Der Sterbende hauchte noch einmal: »Mein letzter Wille! Meine Töchter – dürfen nur auf einen Hof – hinheiraten, wo ein Glöckelturm drauf ist. Ich bin ein großer Bauer – gewesen.«

Jetzt lag er blaß und still.

Die kleinen Dirnlein klammerten sich weinend an den Kittel der Mutter, und sie zog tief Atem: »Jetzt bin ich wieder eine Wittfrau.«

Plötzlich erhob sich im Keller ein großes Geschrei.

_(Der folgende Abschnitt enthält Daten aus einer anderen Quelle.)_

(** * msplink: the host side of the Multi-Wii Serial Protocol

    A shallow embedding of the C sources of the msplink module
    (checksums.c, serial.c, send.c, parse.c and the transaction layer of
    msplink.c), with the properties of its framing, parsing and
    device-handle logic.

    Conventions.  A byte ([uint8_t]) is a [Z] in [0, 256); a [uint16_t] is a
    [Z] in [0, 65536); an [int] return code is a [Z].  Where C narrows a value
    into a smaller type the truncation is written out ([u8], [u16]).  The
    operating system is an explicit [world] that every system call threads
    through; the device handle and the world travel together in a [state]. *)

From Stdlib Require Import String Ascii ZArith Bool List Lia.
Import ListNotations.
Open Scope Z_scope.

Set Implicit Arguments.

(** ** Machine integers and characters *)

Definition u8 (x : Z) : Z := x mod 256.
Definition u16 (x : Z) : Z := x mod 65536.

Definition is_u8 (x : Z) : Prop := 0 <= x < 256.
Definition is_u16 (x : Z) : Prop := 0 <= x < 65536.

Definition chr (c : ascii) : Z := Z.of_nat (nat_of_ascii c).

(** [htole16] followed by a byte-wise view of the union, and its inverse. *)
Definition le16_lo (v : Z) : Z := v mod 256.
Definition le16_hi (v : Z) : Z := (v / 256) mod 256.
Definition le16toh (lo hi : Z) : Z := lo + 256 * hi.

(** ** msplink.h *)

Definition READ_BUFFER_SIZE : Z := 1024.
Definition MSP_RETRY_DEFAULT : Z := 3.

Definition MSP_OK : Z := 0.
Definition MSP_SYSCALL_FAIL : Z := -1.
Definition MSP_LIB_INTERNAL_ERROR : Z := -2.
Definition MSP_TX_FAIL : Z := -3.
Definition MSP_RX_FAIL : Z := -4.
Definition MSP_RX_SYNC_NOT_FOUND : Z := -5.
Definition MSP_RX_CHECKSUM_MISMATCH : Z := -6.
Definition MSP_OUT_OF_MEMORY : Z := -7.
Definition MSP_RX_CLIENT_NACK : Z := -8.

Record mspdev_t : Type := Mspdev {
  fd : Z;
  devname : option string;
  read_retries : Z;
  buf : list Z;
  mspversion : Z;
  device_open : Z;
  errornum : Z
}.
(** C6. Each annotation becomes a dict in which a missing type, text,
    start_index or end_index is None; a missing (or None) url_citation
    is None; and a url_citation that is there becomes a dict in which a
    missing url or title is None.  No annotation makes the call fail:
    when the selected message carries a text value and an annotation
    list, the call returns the entry with every annotation formatted. *)
Theorem annotations_default_to_none :
  (forall annotation name,
      In name ["type"; "text"; "start_index"; "end_index"] ->
      hasattr annotation name = false ->
      dict_get (format_annotation annotation) name = Some PyNone) /\
  (forall annotation,
      hasattr annotation "url_citation" = false \/
      lookup_attr annotation "url_citation" = Some PyNone ->
      dict_get (format_annotation annotation) "url_citation" = Some PyNone) /\
  (forall annotation citation,
      lookup_attr annotation "url_citation" = Some citation ->
      truthy citation = true ->
      exists url title,
        dict_get (format_annotation annotation) "url_citation" =
          Some (PyDict [("url", url); ("title", title)]) /\
        (hasattr citation "url" = false -> url = PyNone) /\
        (hasattr citation "title" = false -> title = PyNone)) /\
  (forall self w mr a t r msgs m text v anns,
      run_reached self w a t r ->
      run_status r <> "failed" ->
      on_list_messages w (thread_id t) = Ok msgs ->
      last_assistant msgs = Some m ->
      lookup_attr m "text" = Some text ->
      lookup_attr text "value" = Some v ->
      lookup_attr text "annotations" = Some (PyList anns) ->
      on_exit w None = Ok tt ->
      fst (search self w mr) = Ok [text_entry v (map format_annotation anns)]).
Proof.
  split; [|split; [|split]].
  - intros annotation name Hname Hmissing.
    unfold format_annotation.
    destruct Hname as [<-|[<-|[<-|[<-|[]]]]];
      rewrite (getattr_missing _ _ PyNone Hmissing); reflexivity.
  - intros annotation H. unfold format_annotation.
    assert (Hg : getattr annotation "url_citation" PyNone = PyNone).
    { destruct H as [H|H].
      - apply getattr_missing. exact H.
      - unfold getattr. rewrite H. reflexivity. }
    rewrite Hg. reflexivity.
  - intros annotation citation Hc Htruthy.
    exists (getattr citation "url" PyNone), (getattr citation "title" PyNone).
    split; [|split].
    + unfold format_annotation.
      assert (Hg : getattr annotation "url_citation" PyNone = citation)
        by (unfold getattr; rewrite Hc; reflexivity).
      rewrite Hg, Htruthy. reflexivity.
    + apply getattr_missing.
    + apply getattr_missing.
  - intros self w mr a t r msgs m text v anns
      Hrun Hstatus Hlist Hsel Htext Hvalue Hanns Hexit.
    apply String.eqb_neq in Hstatus.
    pose proof (assistant_is_truthy m (last_assistant_is_assistant msgs m Hsel)) as Htruthy.
    assert (Hmt : message_text (last_assistant msgs) = Some (text, v)).
    { rewrite Hsel. unfold message_text. rewrite Htruthy, Htext, Hvalue. reflexivity. }
    assert (Hit : iter (getattr text "annotations" (PyList [])) = Some anns).
    { unfold getattr. rewrite Hanns. reflexivity. }
    reach Hrun. follow Hstatus. follow Hlist. follow Hmt. follow Hit.
    destruct (on_delete_agent w (agent_id a)) as [[]|e];
      cbn [bind fst snd app]; rewrite Hexit; reflexivity.
Qed.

Die Wabel, die älteste Tochter, kam die Staffeln herauf, einen leeren Topf in der Hand.

»Mutter, ich weiß, was dem Bauer fehlt!« Sie lachte, daß ihr die Zähren rannen, sie lachte, daß sie den Atem verlor und schier in einem Husten erstickte.

Der Gottfried Mehlstäubl nickte. »Sie ist närrisch worden.«

»Was lachst du jetzt, wo dein Vater vor das ewige Gericht hintritt?« verwies sie der Pfarrer streng.